Dans un éditorial au titre évocateur « Nos cœurs saignent pour Solhan », le quotidien l’Observateur Paalga, montre a quel point la nation burkinabée est hantée par ce dernier massacre. « Solhan baigne donc dans le sang, et nos cœurs saignent. C’est peu dire que cette nuit cauchemardesque a plongé le pays tout entier dans un état de choc. Nos larmes coulent pour Solhan, dernier exemple en date de notre incapacité à sécuriser nos malheureux 274 200 kilomètres carrés que nous ont légués nos ancêtres et dont on se demande bien s’ils valent encore cette superficie dans la mesure où des pans entiers de notre territoire échappent à tout contrôle ; des zones de non-droit où des obscurantistes coupent dorénavant les bras des voleurs en vertu de la charia, comme jadis à Tombouctou au Mali. »

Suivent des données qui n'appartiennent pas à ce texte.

(** The object literal [map] of [escapeHtml]: each of the five characters
    with its entity. *)
Definition map : list (ascii * string) :=
  [ (amp, "&amp;"); (lt, "&lt;"); (gt, "&gt;"); (quot, "&quot;"); (apos, "&#039;") ].

(** The character class of the regular expression of [escapeHtml]:
    ampersand, less-than, greater-than, double quote, apostrophe. *)
Definition special (c : ascii) : bool :=
  Ascii.eqb c amp || Ascii.eqb c lt || Ascii.eqb c gt ||
  Ascii.eqb c quot || Ascii.eqb c apos.

Definition escapeHtml (text : string) : string :=
  replace_class special (fun m => ToString (obj_get map m)) text.

(** [escapeHtml(v)] on a field of a parsed body: [v.replace] exists on
    strings only, the call throws on anything else. *)
Definition escapeHtml_call (v : jsval) : option string :=
  match v with
  | JStr text => Some (escapeHtml text)
  | _ => None
  end.

(** *** Data *)

Record Webhook : Type := {
  w_id : jsval; w_url : jsval; w_event_type : jsval; w_enabled : jsval
}.

Record WebhookForm : Type := {
  webhookId_value : string;      (* #webhookId .value *)
  url_value : string;            (* #url .value *)
  event_type_value : string;     (* #event_type .value *)
  enabled_checked : bool         (* #enabled .checked *)
}.

Inductive Body : Type :=
| BNone
| BJson (url event_type : string) (enabled : bool).   (* JSON.stringify({url, event_type, enabled}) *)

Inductive Cont : Type := KLoadWebhooks | KSaveWebhook | KDeleteWebhook.

Inductive Effect : Type :=
| EFetch (r : nat) (method url : string) (body : Body)
| EAlert (msg : string)
| EConfirm (msg : string).

Inductive Result (A : Type) : Type :=
| Err (err : string)
| Ok (data : A).
Arguments Err {A} err.
Arguments Ok {A} data.

Record WebhooksData : Type := { webhooks : list Webhook }.
Record StatusData : Type := { status : jsval; message : jsval }.

Record State : Type := {
  tbody_rows : list string;             (* innerHTML of each <tr> of #webhooksTable *)
  modal_display : string;               (* #modal .style.display *)
  modal_fade_in : bool;                 (* #modal .classList has 'fade-in' *)
  modalTitle_text : string;             (* #modalTitle .textContent *)
  form : WebhookForm;
  form_default : WebhookForm;           (* for reset() *)
  submit_disabled : bool;               (* the form's submit button *)
  submit_text : string;
  pending : gmap nat Cont;
  next_req : nat
}.

Definition M (A : Type) : Type := Handler.M State Effect A.

Definition set_tbody (v : list string) : M unit :=
  modify (fun s =>
    {| tbody_rows := v; modal_display := modal_display s;
       modal_fade_in := modal_fade_in s; modalTitle_text := modalTitle_text s;
       form := form s; form_default := form_default s;
       submit_disabled := submit_disabled s; submit_text := submit_text s;
       pending := pending s; next_req := next_req s |}).

Definition set_modal (display : string) (fade_in : bool) : M unit :=
  modify (fun s =>
    {| tbody_rows := tbody_rows s; modal_display := display;
       modal_fade_in := fade_in; modalTitle_text := modalTitle_text s;
       form := form s; form_default := form_default s;
       submit_disabled := submit_disabled s; submit_text := submit_text s;
       pending := pending s; next_req := next_req s |}).

Definition set_modalTitle (v : string) : M unit :=
  modify (fun s =>
    {| tbody_rows := tbody_rows s; modal_display := modal_display s;
       modal_fade_in := modal_fade_in s; modalTitle_text := v;
       form := form s; form_default := form_default s;
       submit_disabled := submit_disabled s; submit_text := submit_text s;
       pending := pending s; next_req := next_req s |}).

L’émir de Liptako, Ousmane Amirou Dicko un grand notable connu de tous au Burkina, s’est aussi exprimé sur la situation. Dans une interview accordée au site le Faso Net, l’émir souhaite que les gens agissent plus pour que ces attaques s’arrêtent. « Il a toujours été question d’agir pour que ça cesse. Des actions militaires ont été effectuées mais la situation empire. Qu’est-ce qui ne va pas dans cette zone ? On a des éléments éparpillés qui essaient de tout faire pour que la population n’ait plus confiance aux structures étatiques. A partir du moment où cette confiance s’effrite, qu’est-ce qui arrive ? Ce sont des marches, des révoltes et une réaction de l’autre côté participe inéluctablement à quelque chose dans cela » a-t-il déclaré.

Sur le même site, le Président de la Commission de la CEDEAO a  condamné fermement ces attaques qui sont, dit-il,  lâches et barbares. A cet effet, il a exprimé sa solidarité envers le peuple Burkinabé. Après ces attaques répétitives, beaucoup se posent des questions sur l’efficacité de l’armée burkinabé qui agit très souvent avec lenteur. L’enseignant chercheur et analyste burkinabé des questions terroristes, Jacob Yarabatioula, a déclaré sur Deutsche Welle que deux choses peuvent expliquer ces attaques récurrentes: “La première c’est que l’armée manque de moyens pour y faire face. Deuxième hypothèse : ils n’en veulent pas ou il y a un problème de commandement qui plombe la réaction, la réactivité de nos forces de défense”.

                  « On a laissé l’urgence de la lutte contre le terrorisme au profit du Covid 19 »

La zone des trois frontières est devenue depuis un bon bout de temps le concentré de toutes les violences de la region. Les interventions militaires ne répondants pas aux attentes, les populations de la sous-région du Sahel sont terrorisées. Les gouvernants sont impuissants et ne peuvent plus apporter des réponses en matière d’éducation, de démocratisation, de développement et d’urbanisation. Les populations sont mécontentes et les jeunes sont quelques fois motivés à rejoindre les groupes terroristes. Le plus souvent les raisons sont économiques, idéologiques. L’autorité des pouvoirs publiques doit être  rétablie d’urgence. Le sociologue Jacob Yarabatioula n’y croit pas trop et évoque un manque de vision au sommet de l’État. “Si le président Roch trace une vision claire, l’explique au peuple burkinabè, même s’il met un enfant de CP1 à la tête de n’importe quel ministère, il va conduire à bon port la stratégie. On a laissé l’urgence de la lutte contre le terrorisme au profit du Covid 19 et d’autres situations qui ne sont pas à mon avis prioritaires”.